Langmuir-Blodgett (LB) deposition is a well-established method for generating monolayers of sample onto a substrate. A layer of molecules (or nanoparticles) are placed at the interface and compressed with barriers until they form a monolayer at the air-liquid interface, then a substrate is dipped through the monolayer, resulting in a well-formed monolayer on the substrate. One main drawback of this technique is its scalability. Individual substrates, up to 12” silicon wafers, can only be dipped one at a time, resulting in low throughput.
Instead of using individual substrates for deposition, the KSV NIMA Roll-to-Roll system utilizes a roller that holds a flexible sheet of substrate. Plastics such as poly(ethylene terephthalate) and poly(vinyl chloride) are common substrates. The sheet feeds through the air-liquid interface, and LB deposition occurs as the roll is pulled through the interface. The continuous feed-through allows for continuous deposition of an area much greater than an individual substrate, thereby greatly increasing throughput. The positioning of the barriers and rollers dictate whether the molecules are deposited in a two-sided LB configuration (Figure 1) or a one-sided Langmuir-Schaefer (Figure 2) configuration.

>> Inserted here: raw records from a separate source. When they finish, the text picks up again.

(** * Kiro agents: a shallow embedding of [beast_ai_dev_agent]

    The development follows the Python package file by file:
    - [common/models.py]: the records [KiroRequest], [KiroResponse],
      [KiroMetrics], the base class [KiroAgentInterface] and
      [KiroAgentFactory];
    - [cloudrun/agent.py]: [CloudRunKiroAgent];
    - [gke/agent.py]: [GKEKiroAgent], a subclass of [CloudRunKiroAgent];
    - [cloud_functions/agent.py]: [CloudFunctionsKiroAgent].

    Python objects are mutable and every statement may raise, so methods are
    computations in a state-and-exception monad in which the state survives
    a raised exception, as it does in Python. *)

From Stdlib Require Import String Ascii ZArith QArith List Bool Lia.
From Stdlib Require Import DecimalString.
Import ListNotations.

Local Open Scope string_scope.
Local Open Scope Z_scope.

Set Warnings "-register-all".

(** ** Python values *)

(** The values a JSON body or a payload dictionary is made of.  A [dict]
    keeps its items in insertion order, hence an association list.  A Python
    float is represented by the rational it denotes: the rounding of float
    arithmetic is not modelled. *)
Inductive value : Type :=
| VNone : value
| VBool : bool -> value
| VInt : Z -> value
| VFloat : Q -> value
| VStr : string -> value
| VList : list value -> value
| VDict : list (string * value) -> value.

Definition dict : Type := list (string * value).

(** [d.get(k)] on a dictionary. *)
Fixpoint dict_get {A : Type} (k : string) (d : list (string * A)) : option A :=
  match d with
  | [] => None
  | (k', v) :: d' => if String.eqb k k' then Some v else dict_get k d'
  end.

(** Truth value of a dictionary: [not d] holds exactly for the empty one. *)
Definition truthy {A : Type} (d : list A) : bool :=
  match d with
  | [] => false
  | _ :: _ => true
  end.

(** [x in l] for a list of strings. *)
Fixpoint str_in (x : string) (l : list string) : bool :=
  match l with
  | [] => false
  | y :: l' => String.eqb x y || str_in x l'
  end.

(** [str.lower()] on the ASCII letters; no other character lowers to an
    ASCII letter of the word compared against below. *)
Definition lower_ascii (c : ascii) : ascii :=
  let n := nat_of_ascii c in
  if (Nat.leb 65 n && Nat.leb n 90)%bool then ascii_of_nat (n + 32) else c.

Fixpoint lower (s : string) : string :=
  match s with
  | EmptyString => EmptyString
  | String c s' => String (lower_ascii c) (lower s')
  end.

(** [s[:n]] *)
Fixpoint str_take (n : nat) (s : string) : string :=
  match n, s with
  | S n', String c s' => String c (str_take n' s')
  | _, _ => EmptyString
  end.

(** [str(n)] for a natural number. *)
Definition str_of_nat (n : nat) : string :=
  NilEmpty.string_of_uint (Nat.to_uint n).

(** [str(z)] for an integer. *)
Definition str_of_Z (z : Z) : string :=
  NilEmpty.string_of_int (Z.to_int z).

(** [sum(l)] for a list of floats: it starts from 0 and adds from the left. *)
Definition py_sum (l : list Q) : Q := fold_left Qplus l (0 # 1).

(** ** Exceptions and the method monad *)

(** An instance of (a subclass of) [Exception]: its class name and [str(e)].
    These are the exceptions an [except Exception] clause catches. *)
Record PyException : Type := mkExc {
  exc_class : string;
  exc_str : string
}.

Definition ValueError (msg : string) : PyException := mkExc "ValueError" msg.
Definition TypeError (msg : string) : PyException := mkExc "TypeError" msg.

Inductive result (A : Type) : Type :=
| Ok : A -> result A
| Raise : PyException -> result A.
Arguments Ok {A} _.
Arguments Raise {A} _.

Definition is_ok {A : Type} (r : result A) : bool :=
  match r with
  | Ok _ => true
  | Raise _ => false
  end.

(** A computation over a store [S]: it returns or raises, and in both cases
    leaves a store behind. *)
Definition M (S A : Type) : Type := S -> result A * S.

Definition ret {S A : Type} (a : A) : M S A := fun s => (Ok a, s).

Definition bind {S A B : Type} (m : M S A) (f : A -> M S B) : M S B :=
  fun s =>
    match m s with
    | (Ok a, s') => f a s'
    | (Raise e, s') => (Raise e, s')
    end.

Definition raise {S A : Type} (e : PyException) : M S A :=
  fun s => (Raise e, s).

(** [try: body  except Exception as e: handler e] *)
Definition try_except {S A : Type} (body : M S A)
    (handler : PyException -> M S A) : M S A :=
  fun s =>
    match body s with
    | (Ok a, s') => (Ok a, s')
    | (Raise e, s') => handler e s'
    end.

(** Lifting of a pure, possibly raising, call. *)
Definition lift {S A : Type} (r : result A) : M S A := fun s => (r, s).

Declare Scope py_scope.
Delimit Scope py_scope with py.
Notation "x <- c1 ;; c2" := (bind c1 (fun x => c2))
  (at level 61, c1 at next level, right associativity) : py_scope.
Notation "c1 ;; c2" := (bind c1 (fun _ => c2))
  (at level 61, right associativity) : py_scope.
Local Open Scope py_scope.

(** ** The process environment *)

(** What the program reads from outside itself.  The clock and the uuid
    generator are sequences of answers, consumed in call order; the
    remaining fields are the library functions whose result the program
    only stores or prints.  [str] of a payload raises on some payloads
    (RecursionError on deep nesting, ValueError on an integer of more than
    4300 digits), and so does the rendering of a JSON body (ValueError on a
    float that JSON cannot express, UnicodeEncodeError on a lone
    surrogate). *)
Record Env : Type := mkEnv {
  utcnow_at : nat -> Z;              (* datetime.utcnow(), in microseconds *)
  uuid4_hex_at : nat -> string;      (* uuid.uuid4().hex *)
  environ : string -> option string; (* os.environ *)
  psutil : option (Z * Q);           (* rss in bytes and cpu percent; None
                                        when the module cannot be imported *)
  isoformat : Z -> string;           (* datetime.isoformat() *)
  float_str : Q -> string;           (* str(x) for a float x *)
  str_len : dict -> result Z;        (* len(str(d)) *)
  py_int : string -> result Z;       (* int(s) *)
  json_dumps : dict -> result string (* the body JSONResponse renders *)
}.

Some fields where deposition of a large area of single-layer molecules on a substrate can be beneficial include colloids , solar cells , and organic light-emitting diodes (OLEDs) . The ability to control surface pressure of the molecules at the interface prior to deposition allows for the formation of high-quality films with few defects. Combined with the larger continuous substrate available for deposition, the roll-to-roll LB trough addresses a key limitation of LB technology by adding significant scale-up capabilities. For researchers looking to move their research into prototyping and feasibility phases, the roll-to-roll system is an indispensable addition to their lab.
Figure 3 – The KSV NIMA Roll-to-Roll LB system.